Looking back on a finance career that mirrors few others, Sergei Jansons FCPA is retiring after a professional life that took him to the Big Apple, South-East Asia, the Congo and, finally, the Top End of Australia.
From New York to Africa, Iran and Alice Springs, there is one motto that has driven Sergei Jansons’ career – always be in the driver’s seat.
“I’m of the firm belief that you create your own reality,” says the 65-year-old, who recently stepped down as chief finance officer of the Central Australian Aboriginal Media Association after 11 years in the job.

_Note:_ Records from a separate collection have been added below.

(* ===== verification/IpPacket.v ===== *)
(** * IpPacket: filling in IP, GRE and MPLS headers, and encapsulation

    ip_packet.c, gre_packet.c, mpls_packet.c, and the part of packet.c that wraps
    one packet in another (packet_encapsulate) and merges packets
    (aggregate_packets). *)

From S2P Require Import Prelude Headers Packet Checksum IpAddress.

(** The result of a function that returns an object, or NULL with [*error] set. *)
Inductive result (A : Type) := Success (a : A) | Failure (error : string).
Arguments Success {A} a.
Arguments Failure {A} error.

(** ** IP headers *)

(** [ip_packet.c:32-52] set_ipv4_header; [in4addr_any] is 0 *)
Definition set_ipv4_header (b : bytes) (ipv4 ip_bytes tos ttl protocol : Z) : exec bytes :=
  b ← wr b ipv4 ipv4_version 4;
  b ← wr b ipv4 ipv4_ihl (sizeof_ipv4 / 4);
  b ← wr b ipv4 ipv4_tos tos;
  b ← wr b ipv4 ipv4_tot_len (htons ip_bytes);
  b ← wr b ipv4 ipv4_id 0;
  b ← wr b ipv4 ipv4_frag_off 0;
  b ← (if negb (ttl =? 0) then wr b ipv4 ipv4_ttl ttl
       else wr b ipv4 ipv4_ttl TTL_CHECK_NONE);
  b ← wr b ipv4 ipv4_protocol protocol;
  b ← wr b ipv4 ipv4_check 0;
  b ← wr b ipv4 ipv4_src_ip 0;
  wr b ipv4 ipv4_dst_ip 0.

(** [ip_packet.c:55-76] set_ipv6_header; [in6addr_any] is sixteen zero bytes *)
Definition set_ipv6_header (b : bytes) (ipv6 ip_bytes tos flow_label hop_limit protocol : Z)
    : exec bytes :=
  b ← wr b ipv6 ipv6_version 6;
  b ← wr b ipv6 ipv6_traffic_class_hi (Z.shiftr tos 4);
  b ← wr b ipv6 ipv6_traffic_class_lo (Z.land tos 0x0f);
  b ← wr b ipv6 ipv6_flow_label_hi (Z.land (Z.shiftr flow_label 16) 0xf);
  b ← wr b ipv6 ipv6_flow_label_lo (htons (Z.land flow_label 0xffff));
  _ ← c_assert (sizeof_ipv6 <=? ip_bytes);
  b ← wr b ipv6 ipv6_payload_len (htons (ip_bytes - sizeof_ipv6));
  b ← wr b ipv6 ipv6_next_header protocol;
  b ← (if negb (hop_limit =? 0) then wr b ipv6 ipv6_hop_limit hop_limit
       else wr b ipv6 ipv6_hop_limit TTL_CHECK_NONE);
  b ← put_bytes b (ipv6 + ipv6_src_ip) (replicate 16 0);
  put_bytes b (ipv6 + ipv6_dst_ip) (replicate 16 0).

(** [ip_packet.c:78-91] set_ip_header: the parameters are u16, u8 and u32 *)
Definition set_ip_header (b : bytes) (ip_header address_family ip_bytes tos flowlabel ttl
    protocol : Z) : exec bytes :=
  if address_family =? AF_INET then
    set_ipv4_header b ip_header (u16 ip_bytes) (u8 tos) (u8 ttl) (u8 protocol)
  else if address_family =? AF_INET6 then
    set_ipv6_header b ip_header (u16 ip_bytes) (u8 tos) (u32 flowlabel) (u8 ttl) (u8 protocol)
  else Fault AssertFailed.

(** [ip_packet.c:93-120] set_packet_ip_header *)
Definition set_packet_ip_header (pkt : packet)
    (address_family ip_bytes tos flowlabel ttl protocol : Z) : exec packet :=
  let ip_bytes := u16 ip_bytes in
  if address_family =? AF_INET then
    let ipv4 := 0 in
    let pkt := set_pk_ipv4 (Some ipv4) pkt in
    _ ← c_assert (bool_decide (pk_ipv6 pkt = None));
    '(pkt, ip_header) ← packet_append_header pkt HEADER_IPV4 sizeof_ipv4;
    i ← deref ip_header;
    let pkt := set_header_total i ip_bytes pkt in
    b ← set_ipv4_header (pk_buffer pkt) ipv4 ip_bytes (u8 tos) (u8 ttl) (u8 protocol);
    Ok (set_pk_buffer b pkt)
  else if address_family =? AF_INET6 then
    let ipv6 := 0 in
    let pkt := set_pk_ipv6 (Some ipv6) pkt in
    _ ← c_assert (bool_decide (pk_ipv4 pkt = None));
    '(pkt, ip_header) ← packet_append_header pkt HEADER_IPV6 sizeof_ipv6;
    i ← deref ip_header;
    let pkt := set_header_total i ip_bytes pkt in
    b ← set_ipv6_header (pk_buffer pkt) ipv6 ip_bytes (u8 tos) (u32 flowlabel) (u8 ttl)
          (u8 protocol);
    Ok (set_pk_buffer b pkt)
  else Fault AssertFailed.

(** The pointer in the [i]-th header of a packet. *)
Definition header_ptr (pkt : packet) (i : nat) : exec Z :=
  match pk_headers pkt !! i with
  | Some h => deref (h_ptr h)
  | None => Fault OutOfBounds
  end.

(** Storing an address that [inet_pton] parsed into a member of the packet. *)
Definition pton_into `{InetPton} (pkt : packet) (af : Z) (s : string) (o : Z)
    : exec (option packet) :=
  match inet_pton af s with
  | Some a => pkt ← pkt_memcpy pkt o a; Ok (Some pkt)
  | None => Ok None
  end.

(** [ip_packet.c:122-153] ipv4_header_append *)
Definition ipv4_header_append `{InetPton} (pkt : packet) (ip_src ip_dst : string) (tos ttl : Z)
    : exec (packet * status_t) :=
  let ipv4_bytes := sizeof_ipv4 in
  '(pkt, header) ← packet_append_header pkt HEADER_IPV4 ipv4_bytes;
  match header with
  | None => Ok (pkt, STATUS_ERR "too many headers")
  | Some i =>
      ipv4 ← header_ptr pkt i;
      b ← set_ip_header (pk_buffer pkt) ipv4 AF_INET 0 tos 0 ttl 0;
      let pkt := set_pk_buffer b pkt in
      r ← pton_into pkt AF_INET ip_src (ipv4 + field_off ipv4_src_ip);
      match r with
      | None => Ok (pkt, STATUS_ERR ("bad IPv4 src address: '" +:+ ip_src +:+ "'" +:+ newline))
      | Some pkt =>
          r ← pton_into pkt AF_INET ip_dst (ipv4 + field_off ipv4_dst_ip);
          match r with
          | None => Ok (pkt, STATUS_ERR ("bad IPv4 dst address: '" +:+ ip_dst +:+ "'" +:+ newline))
          | Some pkt => Ok (pkt, STATUS_OK)
          end
      end
  end.

(** [ip_packet.c:155-186] ipv6_header_append *)
Definition ipv6_header_append `{InetPton} (pkt : packet) (ip_src ip_dst : string)
    (tos hop_limit : Z) : exec (packet * status_t) :=
  let ipv6_bytes := sizeof_ipv6 in
  '(pkt, header) ← packet_append_header pkt HEADER_IPV6 ipv6_bytes;
  match header with
  | None => Ok (pkt, STATUS_ERR "too many headers")
  | Some i =>
      ipv6 ← header_ptr pkt i;
      b ← set_ip_header (pk_buffer pkt) ipv6 AF_INET6 sizeof_ipv6 tos 0 hop_limit 0;
      let pkt := set_pk_buffer b pkt in
      r ← pton_into pkt AF_INET6 ip_src (ipv6 + ipv6_src_ip);
      match r with
      | None => Ok (pkt, STATUS_ERR ("bad IPv6 src address: '" +:+ ip_src +:+ "'" +:+ newline))
      | Some pkt =>
          r ← pton_into pkt AF_INET6 ip_dst (ipv6 + ipv6_dst_ip);
          match r with
          | None => Ok (pkt, STATUS_ERR ("bad IPv6 dst address: '" +:+ ip_dst +:+ "'" +:+ newline))
          | Some pkt => Ok (pkt, STATUS_OK)
          end
      end
  end.

(** ** Finishing headers: [i] is the header, [next_inner] the one inside it *)

Definition header_at (pkt : packet) (i : nat) : exec header :=
  match pk_headers pkt !! i with
  | Some h => Ok h
  | None => Fault OutOfBounds
  end.

(** [ip_packet.c:188-204] ipv4_header_finish *)
Definition ipv4_header_finish (pkt : packet) (i : nat) (next_inner : option nat) : exec packet :=
  ipv4 ← header_ptr pkt i;
  j ← deref next_inner;
  next ← header_at pkt j;
  let ip_bytes := sizeof_ipv4 + h_total_bytes next in
  pkt ← pwr pkt ipv4 ipv4_tot_len (htons (u16 ip_bytes));
  info ← header_type_info (h_type next);
  pkt ← pwr pkt ipv4 ipv4_protocol (type_ip_proto info);
  pkt ← pwr pkt ipv4 ipv4_check 0;
  ihl ← prd pkt ipv4 ipv4_ihl;
  hdr ← get_bytes (pk_buffer pkt) ipv4 (ihl * 4);
  check ← ipv4_checksum hdr;
  pkt ← pwr pkt ipv4 ipv4_check check;
  Ok (set_header_total i (u32 ip_bytes) pkt).

(** [ip_packet.c:206-221] ipv6_header_finish *)
Definition ipv6_header_finish (pkt : packet) (i : nat) (next_inner : option nat) : exec packet :=
  ipv6 ← header_ptr pkt i;
  j ← deref next_inner;
  next ← header_at pkt j;
  let ip_bytes := sizeof_ipv6 + h_total_bytes next in
  _ ← c_assert (h_total_bytes next <=? 0xffff);
  pkt ← pwr pkt ipv6 ipv6_payload_len (htons (u16 (h_total_bytes next)));
  info ← header_type_info (h_type next);
  pkt ← pwr pkt ipv6 ipv6_next_header (type_ip_proto info);
  Ok (set_header_total i (u32 ip_bytes) pkt).

(** ** GRE *)

(** [gre_packet.c:30-43] gre_header_append: [gre] is the struct to copy *)
Definition gre_header_append (pkt : packet) (gre : bytes) : exec (packet * status_t) :=
  len ← gre_len gre 0;
  '(pkt, header) ← packet_append_header pkt HEADER_GRE len;
  match header with
  | None => Ok (pkt, STATUS_ERR "too many headers")
  | Some i =>
      dst ← header_ptr pkt i;
      src ← get_bytes gre 0 len;
      pkt ← pkt_memcpy pkt dst src;
      Ok (pkt, STATUS_OK)
  end.

(** [gre_packet.c:45-56] gre_header_finish *)
Definition gre_header_finish (pkt : packet) (i : nat) (next_inner : option nat) : exec packet :=
  gre ← header_ptr pkt i;
  j ← deref next_inner;
  next ← header_at pkt j;
  len ← gre_len (pk_buffer pkt) gre;
  let gre_bytes := len + h_total_bytes next in
  info ← header_type_info (h_type next);
  pkt ← pwr pkt gre gre_proto (htons (type_eth_proto info));
  Ok (set_header_total i (u32 gre_bytes) pkt).

(** ** MPLS *)

(** [mpls_packet.c:29-50] new_mpls_stack_entry *)
Definition new_mpls_stack_entry (label traffic_class : Z) (is_stack_bottom : bool) (ttl : Z)
    : result Z :=
  if (label <? 0) || (2 ^ 20 <=? label) then
    Failure "MPLS label out of range for 20 bits"
  else if (traffic_class <? 0) || (2 ^ 3 <=? traffic_class) then
    Failure "MPLS traffic_class out of range for 3 bits"
  else if (ttl <? 0) || (2 ^ 8 <=? ttl) then
    Failure "MPLS ttl out of range for 8 bits"
  else Success (mpls_entry_set label traffic_class is_stack_bottom ttl).

(** [mpls.h:90-90] MPLS_STACK_MAX_ENTRIES *)
Definition MPLS_STACK_MAX_ENTRIES : Z := 6.

(** [mpls.h:91-94] struct mpls_stack: the entries in use *)
Record mpls_stack := mk_mpls_stack { mpls_entries : list Z }.

(** [mpls.h:97-100] mpls_stack_new *)
Definition mpls_stack_new : mpls_stack := mk_mpls_stack [].

(** [mpls.h:105-111] mpls_stack_append *)
Definition mpls_stack_append (stack : mpls_stack) (mpls : Z) : mpls_stack * status_t :=
  if MPLS_STACK_MAX_ENTRIES <=? zlen (mpls_entries stack) then (stack, STATUS_ERR "")
  else (mk_mpls_stack (mpls_entries stack ++ [mpls]), STATUS_OK).

(** [mpls_packet.c:52-67] mpls_header_append *)
Definition mpls_header_append (pkt : packet) (stack : mpls_stack) : exec (packet * status_t) :=
  let mpls_bytes := zlen (mpls_entries stack) * sizeof_mpls in
  '(pkt, header) ← packet_append_header pkt HEADER_MPLS mpls_bytes;
  match header with
  | None => Ok (pkt, STATUS_ERR "too many headers")
  | Some i =>
      dst ← header_ptr pkt i;
      pkt ← pkt_memcpy pkt dst (mjoin (le_split 4 <$> mpls_entries stack));
      Ok (pkt, STATUS_OK)
  end.

(** [mpls_packet.c:69-77] mpls_header_finish *)
Definition mpls_header_finish (pkt : packet) (i : nat) (next_inner : option nat) : exec packet :=
  h ← header_at pkt i;
  j ← deref next_inner;
  next ← header_at pkt j;
  let mpls_bytes := h_header_bytes h + h_total_bytes next in
  Ok (set_header_total i (u32 mpls_bytes) pkt).

(** ** Encapsulation *)

(** [packet.c:217-229] one round of the loop of packet_finish_encapsulation_headers:
    the finish function of the header's type, if it has one *)
Definition finish_header (pkt : packet) (i : nat) (next : option nat) : exec packet :=
  h ← header_at pkt i;
  match h_type h with
  | HEADER_IPV4 => ipv4_header_finish pkt i next
  | HEADER_IPV6 => ipv6_header_finish pkt i next
  | HEADER_GRE => gre_header_finish pkt i next
  | HEADER_MPLS => mpls_header_finish pkt i next
  | HEADER_NUM_TYPES => Fault AssertFailed
  | _ => Ok pkt
  end.

(** [packet.c:213-230] packet_finish_encapsulation_headers: from inner to outer;
    every slot, empty ones included, becomes [next] for the one before it *)
Definition packet_finish_encapsulation_headers (pkt : packet) : exec packet :=
  pkt ← finish_header pkt 5 None;
  pkt ← finish_header pkt 4 (Some 5%nat);
  pkt ← finish_header pkt 3 (Some 4%nat);
  pkt ← finish_header pkt 2 (Some 3%nat);
  pkt ← finish_header pkt 1 (Some 2%nat);
  finish_header pkt 0 (Some 1%nat).

(** [packet.c:232-260] packet_encapsulate *)
Definition packet_encapsulate `{Malloc} (outer inner : packet) : exec packet :=
  let outer_headers := packet_header_count outer in
  let inner_headers := packet_header_count inner in
  _ ← c_assert (outer_headers + inner_headers <=? PACKET_MAX_HEADERS);
  pkt ← packet_copy_with_headroom inner (s32 (pk_ip_bytes outer));
  src ← get_bytes (pk_buffer outer) 0 (pk_ip_bytes outer);
  pkt ← pkt_memcpy pkt 0 src;
  let hs := pk_headers pkt in
  let no := Z.to_nat outer_headers in
  let ni := Z.to_nat inner_headers in
  let pkt := set_pk_headers (take no hs ++ take ni hs ++ drop (no + ni) hs) pkt in
  pkt ← packet_copy_headers pkt outer 0;
  _ ← c_assert (packet_header_count pkt =? outer_headers + inner_headers);
  pkt ← packet_finish_encapsulation_headers pkt;
  Ok (set_pk_ip_bytes (u32 (pk_ip_bytes outer + pk_ip_bytes inner)) pkt).

(** [packet.c:294-302] the loop of aggregate_packets that copies the payloads *)
Fixpoint copy_payloads (pkt : packet) (iter_base : Z) (l : list packet) : exec packet :=
  match l with
  | [] => Ok pkt
  | p :: rest =>
      payload ← packet_payload p;
      len ← packet_payload_len p;
      src ← get_bytes (pk_buffer p) payload len;
      pkt ← pkt_memcpy pkt iter_base src;
      copy_payloads pkt (iter_base + len) rest
  end.

(** [packet.c:306-323] the loop of aggregate_packets over the headers, from [i] *)
Fixpoint aggregate_headers (pkt first_packet : packet) (extra_payload : Z) (n i : nat)
    : exec packet :=
  match n with
  | O => Ok pkt
  | S n' =>
      h ← header_at pkt i;
      if decide (h_type h = HEADER_NONE) then Ok pkt
      else
      let pkt := set_header_total i (u32 (h_total_bytes h + extra_payload)) pkt in
      pkt ← (if decide (h_type h = HEADER_TCP) then
               tcp ← assert_ptr (pk_tcp pkt);
               first ← assert_ptr (pk_tcp first_packet);
               seq ← prd first_packet first tcp_seq;
               pkt ← pwr pkt tcp tcp_seq seq;
               cwr ← prd first_packet first tcp_cwr;
               pwr pkt tcp tcp_cwr cwr
             else Ok pkt);
      aggregate_headers pkt first_packet extra_payload n' (S i)
  end.

(** [packet.c:271-327] aggregate_packets: the list from [first] on, and its last packet *)
Definition aggregate_packets `{Malloc} (first_packet : packet) (others : list packet)
    (last_packet : packet) (payload_size : Z) : exec packet :=
  let old_packet := last_packet in
  len ← packet_payload_len old_packet;
  let extra_payload := s32 (payload_size - len) in
  payload ← packet_payload old_packet;
  let headers_len := s32 payload in
  pend ← packet_end old_packet;
  let old_packet_size := s32 pend in
  let pkt := packet_new (u32 (old_packet_size + extra_payload)) in
  src ← get_bytes (pk_buffer old_packet) 0 headers_len;
  pkt ← pkt_memcpy pkt 0 src;
  pkt ← copy_payloads pkt headers_len (first_packet :: others);
  pkt ← packet_duplicate_info pkt old_packet 0 extra_payload;
  pkt ← aggregate_headers pkt first_packet extra_payload 6 0;
  packet_finish_encapsulation_headers pkt.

Jansons’ career began in Queensland, back in the days when you could dial up the state auditor-general and speak directly on the phone. Jansons had been working part-time as a cashier during his time at the Queensland Institute of Technology (now Queensland University of Technology) studying accounting when a visiting auditor suggested he apply for a government job.
“I actually called the auditor-general and had a direct chat to him,” recalls Jansons. After a short interview, he was offered work the very next week. Over 16 years he rose to become financial controller of Queensland’s Department of Family Services.
Jansons became a CPA in 1980, after completing the program via a mentorship. He says he was looking for a career change after a lengthy stint as a public servant and becoming disillusioned by the bureaucracy of the political system.
“I didn’t want to stay in public service, so I resigned and took off to Europe.”
“I didn’t want to stay in the public service forever so I resigned and took off over to Europe and England and did a bit of travelling,” he says.
Jansons saw an ad in a magazine for CPAs for a job with the United Nations Development Program.
“I thought, ‘Oh gee, I don’t want to go to New York, it’s too risky, but then I thought, why not?’”
Jansons landed a position as roving finance officer but it meant having to leave his girlfriend in Australia – unless they wed.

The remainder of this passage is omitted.